Task details:
In the listing below, find the line that contains "state <~ liftP" and the line that contains "liftP (or_fail (StateRepo.InsertAuthRequest". Quote both and every line between them, exactly, and nothing more.

══ Listed entries

Definition UpdateProvider (id : UUID) (i : UpdateProviderInput) : PM Cache FederationProvider.t :=
  p <~ liftP (update_row id i) ;;
  Invalidate p.(FederationProvider.ID) ~;;
  retP p.

Definition DeleteProvider (id : UUID) : PM Cache unit :=
  liftP (GetProvider id ;;; FedRepo.DeleteProvider id) ~;;
  Invalidate id.

(** *** The redirection to a provider *)

Definition callbackURL (p : FederationProvider.t) : string :=
  s.(issuer) +:+ "/api/v1/auth/federation/" +:+ p.(FederationProvider.Name) +:+ "/callback".

Definition pkceS256Challenge (verifier : string) : string := base64_raw_url (sha256 (bytes_of verifier)).

Definition random (n : nat) (what : string) : M string :=
  or_fail (GenerateRandomString n) (ErrInternal ("failed to generate " +:+ what)).

Definition new_auth_request (state verifier nonce : string) (p : FederationProvider.t) (o : InitOptions) (wall : Z)
    : FederationAuthRequest.t :=
  FederationAuthRequest.mk state p.(FederationProvider.ID) verifier nonce (nullableString o.(opt_ReturnTo))
    o.(opt_OAuthRequestID) (nullableString o.(opt_InvitationToken)) o.(opt_LinkUserID)
    (nullableString o.(opt_IPAddress)) (nullableString o.(opt_UserAgent)) time_zero (time_add wall authRequestTTL).

Definition InitSocialLogin (providerName : string) (o : InitOptions) : PM Cache string :=
  guardP s.(stateStore) (ErrInternal "federation state store is not configured") ~;;
  provider <~ liftP (found (FedRepo.FindProviderByName providerName) (ErrNotFound "provider not found")) ;;
  secret <~ of_resultP (RevealSecret provider) ;;
  state <~ liftP (random 32 "state") ;;
  codeVerifier <~ liftP (random 32 "PKCE verifier") ;;
  nonce <~ liftP (random 16 "nonce") ;;
  oc <~ ForProvider provider secret (callbackURL provider) ;;
  let authURL := AuthCodeURL oc.(client_Config) state
    [("access_type", "offline"); ("code_challenge", pkceS256Challenge codeVerifier);
     ("code_challenge_method", "S256"); ("nonce", nonce)] in
  wall <~ liftP wall_now ;;
  liftP (or_fail (StateRepo.InsertAuthRequest (new_auth_request state codeVerifier nonce provider o wall))
           (ErrInternal "failed to persist federation auth request")) ~;;
  retP authURL.

(** A link carries no continuation of a sign-in. *)
Definition BeginLink (userID : UUID) (providerName : string) (o : InitOptions) : PM Cache string :=
  guardP (negb (N.eqb userID uuid_nil)) (ErrBadRequest "user id is required for begin-link") ~;;
  InitSocialLogin providerName
    (mkInitOptions o.(opt_ReturnTo) None "" (Some userID) o.(opt_IPAddress) o.(opt_UserAgent)).

(** *** The callback *)

(** The body of a response into a [map[string]any]; what follows the first
    value is not read. *)
Definition decode_body (body : string) : option (option (list (string * any))) :=
  let b := bytes_of body in
  match parse_value (2 * length b + 2) 0 b with
  | Some (v, _) => object_of v
  | None => None
  end.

════

Solution below:
  state <~ liftP (random 32 "state") ;;
  codeVerifier <~ liftP (random 32 "PKCE verifier") ;;
  nonce <~ liftP (random 16 "nonce") ;;
  oc <~ ForProvider provider secret (callbackURL provider) ;;
  let authURL := AuthCodeURL oc.(client_Config) state
    [("access_type", "offline"); ("code_challenge", pkceS256Challenge codeVerifier);
     ("code_challenge_method", "S256"); ("nonce", nonce)] in
  wall <~ liftP wall_now ;;
  liftP (or_fail (StateRepo.InsertAuthRequest (new_auth_request state codeVerifier nonce provider o wall))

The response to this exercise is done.